(* ===== verification/BindingManager.v ===== *)
(** * The binding manager

    [src/spine/binding/binding_manager.c].  A remote client feature asks for a
    binding to a local server feature; "a local feature can only have one remote
    binding". *)

From S2P Require Import Prelude Vector Pool Spine FeatureLink LinkManager.

Section binding_manager.
Context {V : Type → Type} `{VectorInterface V}.
Abbreviation FeatureLinkContainer := (Pool (V := V) FeatureLink SpineEvent).
Abbreviation BindingManager := (LinkManager (V := V)).

Definition BindingManagerConstruct (dl : DeviceLocal) : BindingManager := LinkManagerConstruct dl.
Definition GetNextBindingId : Prog BindingManager Z := GetNextLinkId.

Definition AddBinding (dr : DeviceRemote) (data : RequestCall) : Prog BindingManager EebusError :=
  AddLink kEventTypeBindingChange (FeatureLinkContainerHasServer (rq_server_address data)) dr data.

Definition RemoveBinding (data : DeleteCall) (dr : DeviceRemote) : Prog BindingManager EebusError :=
  RemoveLink kEventTypeBindingChange (λ sf, bool_decide (feature_role sf = kRoleTypeServer)) dr data.

Definition RemoveDeviceBindings (remote_device : option DeviceRemote) : Prog BindingManager unit :=
  RemoveDeviceLinks kEventTypeBindingChange remote_device.

Definition RemoveEntityBindings (remote_entity : option (DeviceRemote * Entity))
    : Prog BindingManager unit :=
  RemoveEntityLinks kEventTypeBindingChange remote_entity.

Definition HasBinding (local_addr remote_addr : option FeatureAddressType)
    : Prog BindingManager bool :=
  r ← on_entries (FeatureLinkContainerFind local_addr remote_addr);
  mret (bool_decide (is_Some r)).

Definition CreateBindingEntryData (binding : FeatureLink) : Prog FeatureLinkContainer EntryData :=
  CreateEntryData binding.
Definition AddBindingEntries (dr : DeviceRemote)
    : Prog FeatureLinkContainer (list (option EntryData) * nat) := AddEntries dr.
Definition CreateBindingData (dr : DeviceRemote)
    : Prog BindingManager (list (option EntryData) * nat) := CreateData dr.

(** ** Sequences of calls *)

Inductive BindingCall :=
| CallAdd (dr : DeviceRemote) (data : RequestCall)
| CallRemove (data : DeleteCall) (dr : DeviceRemote)
| CallRemoveEntity (remote_entity : option (DeviceRemote * Entity))
| CallRemoveDevice (remote_device : option DeviceRemote).

Definition call (c : BindingCall) : Prog BindingManager unit :=
  match c with
  | CallAdd dr data => AddBinding dr data;; mret tt
  | CallRemove data dr => RemoveBinding data dr;; mret tt
  | CallRemoveEntity e => RemoveEntityBindings e
  | CallRemoveDevice d => RemoveDeviceBindings d
  end.
Fixpoint calls (cs : list BindingCall) : Prog BindingManager unit :=
  match cs with [] => mret tt | c :: cs' => call c;; calls cs' end.

(** A request that carries the feature type and names the device of the server
    address, and a delete call that has its addresses. *)
Definition call_ok (c : BindingCall) : Prop :=
  match c with
  | CallAdd _ data =>
      is_Some (rq_server_feature_type data) ∧ is_Some (rq_client_address data) ∧
      ∃ a, rq_server_address data = Some a ∧ fa_device a ≠ None
  | CallRemove data _ => is_Some (del_client_address data) ∧ is_Some (del_server_address data)
  | _ => True
  end.
Lemma accounted_op o s : accounted (abs_op o s) ≡ₚ (caller <$> added [o]) ++ accounted s.
Proof.
  unfold accounted. destruct o as [a|msg err| |matches]; simpl.
  - rewrite fmap_app, <- app_assoc. csimpl. symmetry. apply Permutation_middle.
  - destruct (split_first (answers msg) (waiting s)) as [[[l1 a] l2]|] eqn:E; simpl; [|done].
    apply split_first_some in E as (-> & _). destruct (fire_reply a msg err) as (e & -> & Ec). csimpl.
    rewrite Ec, !fmap_app, fmap_cons, <- !app_assoc. csimpl.
    apply Permutation_app_head. symmetry. apply Permutation_middle.
  - rewrite fmap_app, <- (tick_callers (waiting s)). by rewrite <- !app_assoc.
  - rewrite fmap_app, <- (filter_callers matches (waiting s)), <- !app_assoc.
    apply Permutation_app_head, Permutation_app_swap_app.
Qed.

Lemma accounted_ops os s : accounted (abs_ops os s) ≡ₚ (caller <$> added os) ++ accounted s.
Proof.
  revert s. induction os as [|o os IH]; intros s; [done|].
  change (abs_ops (o :: os) s) with (abs_ops os (abs_op o s)). rewrite IH, accounted_op.
  replace (added (o :: os)) with (added [o] ++ added os) by (by destruct o).
  rewrite fmap_app, <- !app_assoc. apply Permutation_app_swap_app.
Qed.

Lemma removed_ops os s : Forall keeps_all os → removed (abs_ops os s) = removed s.
Proof.
  intros Hos. revert s. induction Hos as [|o os Ho Hos IH]; intros s; [done|].
  change (abs_ops (o :: os) s) with (abs_ops os (abs_op o s)). rewrite IH.
  destruct o; try done. simpl. by destruct (split_first _ _) as [[[? ?] ?]|].
Qed.
(* ===== verification/PendingWrite.v ===== *)
(** * Write requests that wait for approval

    [src/spine/feature/pending_write_request.c], [pending_write_request_container.c] and the
    write handling of [feature_local.c]: a write to a local server feature with
    approval callbacks waits until all of them approved it, one denied it, or its
    time ran out.

    What an operation finds around it, which may change from one to the next, is a
    [WriteEnv]: the feature, the number of its approval callbacks, the remote devices, the
    expiry callback, and the answer of the functions of the feature to an update.  What the
    operations send, call and execute is logged ([WriteEvent]); what the callbacks do in
    turn are operations of their own. *)

From stdpp Require Import gmap.
From S2P Require Import Prelude SpineFunction Timer Vector Pool Spine Sender Pending LinkManager.

Record Message := mkMsg {
  request_header : option HeaderType;
  msg_cmd_classifier : CommandClassifierType;
  msg_cmd : option CmdType;
  feature_remote : option FeatureRemote;
  device_remote : option DeviceRemote;
}.

Record PendingWriteRequest := mkPendingWrite {
  pwr_ski : string;
  pwr_msg_counter : Z;
  num_approvals : Z;
  pwr_countdown : EebusCountdown;
  pwr_cmd_classifier : CommandClassifierType;
  pwr_cmd : CmdType;
  pwr_header : HeaderType;
  pwr_feature_address : FeatureAddressType;
}.

(** [SEND_RESULT_ERROR] and [SEND_RESULT_SUCCESS] over the sender of the device [ski]; a call of
    an approval callback; the update of the data of the feature; the expiry callback. *)
Inductive WriteEvent :=
| ResultErrorSent (ski : string) (header : HeaderType) (addr : FeatureAddressType) (error : Z)
| ResultSuccessSent (ski : string) (header : HeaderType) (addr : FeatureAddressType)
| ApprovalAsked (callback : nat) (msg : Message)
| WriteExecuted (header : HeaderType) (cmd : CmdType)
| WriteExpired (callback : Z) (ski : string) (counter : Z).

Record WriteEnv := mkWriteEnv {
  we_feature : Feature;
  we_approval_cbs : nat;
  we_devices : list DeviceRemote;
  we_on_expired : option Z;
  we_update : CmdType → EebusError;
}.

Definition kErrorNumberTypeGeneralError : Z := 1.
Definition kErrorNumberTypeTimeout : Z := 2.

(** [DEVICE_LOCAL_GET_REMOTE_DEVICE_WITH_ADDRESS] *)
Fixpoint GetRemoteDeviceWithAddress_loop (device_addr : string) (ds : list DeviceRemote)
    : option DeviceRemote :=
  match ds with
  | [] => None
  | dr :: ds' =>
      match dr_address dr with
      | Some addr =>
          if bool_decide (addr = device_addr) then Some dr
          else GetRemoteDeviceWithAddress_loop device_addr ds'
      | None => GetRemoteDeviceWithAddress_loop device_addr ds'
      end
  end.
Definition GetRemoteDeviceWithAddress (ds : list DeviceRemote) (device_addr : option string)
    : option DeviceRemote :=
  match device_addr with None => None | Some a => GetRemoteDeviceWithAddress_loop a ds end.
(* ===== verification/DatagramWire.v ===== *)
(** * Datagrams on the wire ([spine/model/datagram.c], [datagram.inc])

    What the parser makes of a text, and that a datagram that can be printed, by the sender or otherwise, is read by
    the other device as it was sent. *)

From S2P Require Import Prelude StringUtil Duration DateTime EebusData EebusDataWrite EebusDataFacts EebusDataMerge Json EebusDataJson EebusDataWire Timer Vector Pool Spine LinkManager Sender SpineFunction SpineReplica SpineTables SpineTablesFacts Datagram.

Local Open Scope list_scope.

(** ** Parsing and printing

    [None] outside is undefined; NULL is [None] inside. *)

Section datagrams.
Context `{Allocator} `{CJson}.

Definition DatagramParse (s : string) : option (option DatagramType) :=
  d ← EebusDataParse datagram_data_cfg s;
  match d with None => Some None | Some d => read_opt data_datagram d end.

Definition DatagramPrintUnformatted (d : DatagramType) : option (option string) :=
  EebusDataPrintUnformatted datagram_data_cfg (datagram_data d).

Definition DatagramCopy (d : DatagramType) : option (option DatagramType) :=
  '(err, c) ← copy datagram_data_cfg (datagram_data d) Null;
  if is_ok err then read_opt data_datagram c else Some None.

Definition DatagramHeaderCompare (a b : option HeaderType) : option bool :=
  let cfg := Sequence "" 0 datagram_header_data_cfg in compare cfg cfg (opt header_data a) (opt header_data b).
End datagrams.

(** ** Whatever is parsed is a structure *)

Definition readable {A} (cfg : EebusDataCfg) (g : Data → option A) : Prop := ∀ d, known cfg d = true → is_Some (read_opt g d).

Lemma known_fields c cs l : forall2b known (c :: cs) l = true →
  ∃ d l', l = d :: l' ∧ known c d = true ∧ forall2b known cs l' = true.
Proof. destruct l as [|d l]; [done|]. intros [? ?]%andb_true_iff. by exists d, l. Qed.

Lemma known_end l : forall2b known [] l = true → l = [].
Proof. by destruct l. Qed.

Lemma readable_string n f : readable (Simple n f KString) data_str.
Proof. intros [|[]| | | |] H; done || by eexists. Qed.
Lemma readable_numeric n f s b : readable (Simple n f (KNumeric s b)) data_num.
Proof. intros [|[]| | | |] H; done || by eexists. Qed.
Lemma readable_bool n f : readable (Simple n f KBool) data_flag.
Proof. intros [|[]| | | |] H; done || by eexists. Qed.
Lemma readable_time n f : readable (Simple n f (KTime TAbsoluteOrRelative)) data_time.
Proof. intros [|[]| | | |] H; done || by eexists. Qed.

Lemma readable_classifier n f : readable (Simple n f (KEnum cmd_classifiers)) data_classifier.
Proof.
  intros [|[z| | | | | |]| | | |] H; try done. cbn [known block_known] in H. unfold block_known in H.
  apply andb_true_iff in H as [_ H]. apply existsb_exists in H as (e & He & <-%Z.eqb_eq).
  repeat (destruct He as [<-|He]; [by eexists|]). destruct He.
Qed.
(* ===== verification/Discovery.v ===== *)
(** * Discovery ([spine/node_management/node_management_detailed_discovery.c], [device_local.c], [device_remote.c])

    The trees of devices, entities and features, what a device announces of its own, and the tree
    another makes of the announcement.

    [None] is undefined behaviour: a pointer that is NULL or was freed is followed. *)

From S2P Require Import Prelude FeatureFunctions Duration DateTime EebusData EebusDataWrite SpineTables SpineFunction Timer Vector Pool Spine LinkManager Pending Sender Datagram FeatureData SpineTablesFacts UseCase.

Local Open Scope list_scope.

(** ** The announcement ([spine/model/network_management_types.h], [node_management_types.h])

    The fields the code reads or sets; the others are NULL when it makes them. *)

(** [device_address] has one field, the address. *)
Record DeviceDescription := mkDeviceDescription {
  dd_device_address : option (option string);
  dd_device_type : option Z;
  dd_network_feature_set : option Z;
}.

Record EntityDescription := mkEntityDescription {
  ed_entity_address : option EntityAddressType;
  ed_entity_type : option Z;
  ed_description : option string;
}.

(** The function, and its [PossibleOperationsType]. *)
Abbreviation FunctionProperty := (option nat * option (option bool * option bool))%type.

Record FeatureDescription := mkFeatureDescription {
  fe_feature_address : option FeatureAddressType;
  fe_feature_type : option Z;
  fe_role : option RoleType;
  fe_supported_function : ArrayOf FunctionProperty;
  fe_description : option string;
  fe_max_response_delay : option EebusDuration;
}.

(** [DeviceInformation], and items of the other two, have one field, the description. *)
Record DiscoveryData := mkDiscoveryData {
  specification_version_list : option (ArrayOf string);
  device_information : option (option DeviceDescription);
  entity_information : ArrayOf (option EntityDescription);
  feature_information : ArrayOf (option FeatureDescription);
}.

(** *** As data *)

Definition information {A} (f : A → Data) (x : option A) : Data := Struct [opt f x].
Definition data_info {A} (f : Data → option A) (d : Data) : option (option A) :=
  match d with Struct [x] => read_opt f x | _ => None end.

Definition device_address_data (a : option string) : Data := Struct [opt str_data a].
Definition device_description_data (d : DeviceDescription) : Data :=
  Struct [ opt device_address_data (dd_device_address d); opt num_data (dd_device_type d); Null; Null; Null; Null;
           opt num_data (dd_network_feature_set d); Null; Null; Null; Null ].
Definition data_device_address (d : Data) : option (option string) :=
  match d with Struct [a] => read_opt data_str a | _ => None end.
Definition data_device_description (d : Data) : option DeviceDescription :=
  match d with
  | Struct [a; t; _; _; _; _; s; _; _; _; _] =>
      a ← read_opt data_device_address a; t ← read_opt data_num t; s ← read_opt data_num s; Some (mkDeviceDescription a t s)
  | _ => None
  end.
══════════
TASK DESCRIPTION:
Look back at the entries above. Retype the line with "Definition CreateBindingData (dr", the line with "e => RemoveEntityBindings e", and all lines in between.

FINAL ANSWER:
Definition CreateBindingData (dr : DeviceRemote)
    : Prog BindingManager (list (option EntryData) * nat) := CreateData dr.

(** ** Sequences of calls *)

Inductive BindingCall :=
| CallAdd (dr : DeviceRemote) (data : RequestCall)
| CallRemove (data : DeleteCall) (dr : DeviceRemote)
| CallRemoveEntity (remote_entity : option (DeviceRemote * Entity))
| CallRemoveDevice (remote_device : option DeviceRemote).

Definition call (c : BindingCall) : Prog BindingManager unit :=
  match c with
  | CallAdd dr data => AddBinding dr data;; mret tt
  | CallRemove data dr => RemoveBinding data dr;; mret tt
  | CallRemoveEntity e => RemoveEntityBindings e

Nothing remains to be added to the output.